Lemma step_known t a t' :
  known_names t → cot_step loads dumps dumps_indent repr create create_error llm t a = Some t' → known_names t'.
Proof.
  intros Hk E. assert (∀ (u : @cot P), _context u = _context t → map name (_steps u) = map name (_steps t) → known_names u)
    as Hsame by (unfold known_names; intros u -> ->; done).
  destruct a as [| |n|n d o|]; cbn in E.
  - repeat (case_match; try done). injection E as <-. by apply Hsame.
  - destruct (level t); [done|]. destruct (get_step _ _); [|done].
    repeat case_bool_decide; injection E as <-; apply Hsame; try done. cbn. by rewrite update_step_names.
  - destruct (dget n (tasks t)) as [[| |]|]; try done. destruct (get_step n (_steps t)) as [s|] eqn:Es; [|done].
    pose proof (begin_step_name (_context t) (_token_budget t) (_model_router t) s) as Hn.
    destruct (begin_step _ _ _ _ _ _ _ _ _ _ _) as [[[s' b] r] o]. injection E as <-. cbn in Hn.
    apply Hsame; [done|]. cbn. apply update_step_names. intros _ _. rewrite Hn. apply (get_step_name _ _ _ Es).
  - destruct (dget n (tasks t)) as [[| |]|]; try done. destruct (get_step n (_steps t)) as [s|] eqn:Es; [|done].
    destruct o; injection E as <-; apply Hsame; cbn; try done. apply update_step_names. intros _ _. cbn.
    apply (get_step_name _ _ _ Es).
  - destruct (level t); [|done]. destruct (tasks t) as [|p l] eqn:Et; [done|]. rewrite <- Et in E.
    destruct (all_finished (tasks t)); [|done]. injection E as <-.
    assert (∀ k u, known_names u → known_names (foldl collect_one u k)) as Hl.
    { induction k as [|q k IH]; intros u Hu; [done|]. cbn. by apply IH, collect_known. }
    exact (Hl (tasks t) t Hk).
Qed.

(** Every result of every run is stored under a step name. *)
Lemma reason_known router budget q acts t0 t :
  reason_start repr router budget q = Ok t0 →
  exec (cot_step loads dumps dumps_indent repr create create_error llm) t0 acts = Some t →
  ∀ n, n ∈ (results (_context t)).*1 → n ∈ ALL_STEPS.
Proof.
  intros E Hex. assert (known_names t) as [H _]; [|done].
  eapply (exec_invariant _ known_names (λ _, True)); [|apply Forall_true_all| |exact Hex].
  { intros s a s' Hs _ Hstep. by eapply step_known. }
  unfold reason_start in E. destruct (_topological_levels _); [|done]. injection E as <-.
  assert (∀ s, s ∈ dag repr q → name s ∈ ALL_STEPS) as Hd by (intros s Hs; by apply dag_step in Hs as [? _]).
  revert Hd. generalize (dag repr q) as d. intros d Hd. split; cbn.
  - assert (∀ m, m ∈ (results (initial_context q)).*1 → m ∈ ALL_STEPS) as H0 by (cbn; set_solver).
    revert H0. generalize (initial_context q) as c. revert Hd. induction d as [|s d IH]; intros Hd c Hc; [done|].
    cbn. apply IH; [set_solver|]. unfold restore_context. destruct (dget _ _); [|done].
    apply store_known; [|done]. apply Hd. set_solver.
  - intros n. rewrite map_map. intros (s & -> & Hs)%list_elem_of_fmap. destruct (restore_same (resume_context q) s) as [-> _].
    by apply Hd.
Qed.
End keys.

◆ ◆ ◆

Required action — All of the records shown above should be reproduced exactly.

Answer box —
Lemma step_known t a t' :
  known_names t → cot_step loads dumps dumps_indent repr create create_error llm t a = Some t' → known_names t'.
Proof.
  intros Hk E. assert (∀ (u : @cot P), _context u = _context t → map name (_steps u) = map name (_steps t) → known_names u)
    as Hsame by (unfold known_names; intros u -> ->; done).
  destruct a as [| |n|n d o|]; cbn in E.
  - repeat (case_match; try done). injection E as <-. by apply Hsame.
  - destruct (level t); [done|]. destruct (get_step _ _); [|done].
    repeat case_bool_decide; injection E as <-; apply Hsame; try done. cbn. by rewrite update_step_names.
  - destruct (dget n (tasks t)) as [[| |]|]; try done. destruct (get_step n (_steps t)) as [s|] eqn:Es; [|done].
    pose proof (begin_step_name (_context t) (_token_budget t) (_model_router t) s) as Hn.
    destruct (begin_step _ _ _ _ _ _ _ _ _ _ _) as [[[s' b] r] o]. injection E as <-. cbn in Hn.
    apply Hsame; [done|]. cbn. apply update_step_names. intros _ _. rewrite Hn. apply (get_step_name _ _ _ Es).
  - destruct (dget n (tasks t)) as [[| |]|]; try done. destruct (get_step n (_steps t)) as [s|] eqn:Es; [|done].
    destruct o; injection E as <-; apply Hsame; cbn; try done. apply update_step_names. intros _ _. cbn.
    apply (get_step_name _ _ _ Es).
  - destruct (level t); [|done]. destruct (tasks t) as [|p l] eqn:Et; [done|]. rewrite <- Et in E.
    destruct (all_finished (tasks t)); [|done]. injection E as <-.
    assert (∀ k u, known_names u → known_names (foldl collect_one u k)) as Hl.
    { induction k as [|q k IH]; intros u Hu; [done|]. cbn. by apply IH, collect_known. }
    exact (Hl (tasks t) t Hk).
Qed.

(** Every result of every run is stored under a step name. *)
Lemma reason_known router budget q acts t0 t :
  reason_start repr router budget q = Ok t0 →
  exec (cot_step loads dumps dumps_indent repr create create_error llm) t0 acts = Some t →
  ∀ n, n ∈ (results (_context t)).*1 → n ∈ ALL_STEPS.
Proof.
  intros E Hex. assert (known_names t) as [H _]; [|done].
  eapply (exec_invariant _ known_names (λ _, True)); [|apply Forall_true_all| |exact Hex].
  { intros s a s' Hs _ Hstep. by eapply step_known. }
  unfold reason_start in E. destruct (_topological_levels _); [|done]. injection E as <-.
  assert (∀ s, s ∈ dag repr q → name s ∈ ALL_STEPS) as Hd by (intros s Hs; by apply dag_step in Hs as [? _]).
  revert Hd. generalize (dag repr q) as d. intros d Hd. split; cbn.
  - assert (∀ m, m ∈ (results (initial_context q)).*1 → m ∈ ALL_STEPS) as H0 by (cbn; set_solver).
    revert H0. generalize (initial_context q) as c. revert Hd. induction d as [|s d IH]; intros Hd c Hc; [done|].
    cbn. apply IH; [set_solver|]. unfold restore_context. destruct (dget _ _); [|done].
    apply store_known; [|done]. apply Hd. set_solver.
  - intros n. rewrite map_map. intros (s & -> & Hs)%list_elem_of_fmap. destruct (restore_same (resume_context q) s) as [-> _].
    by apply Hd.
Qed.
End keys.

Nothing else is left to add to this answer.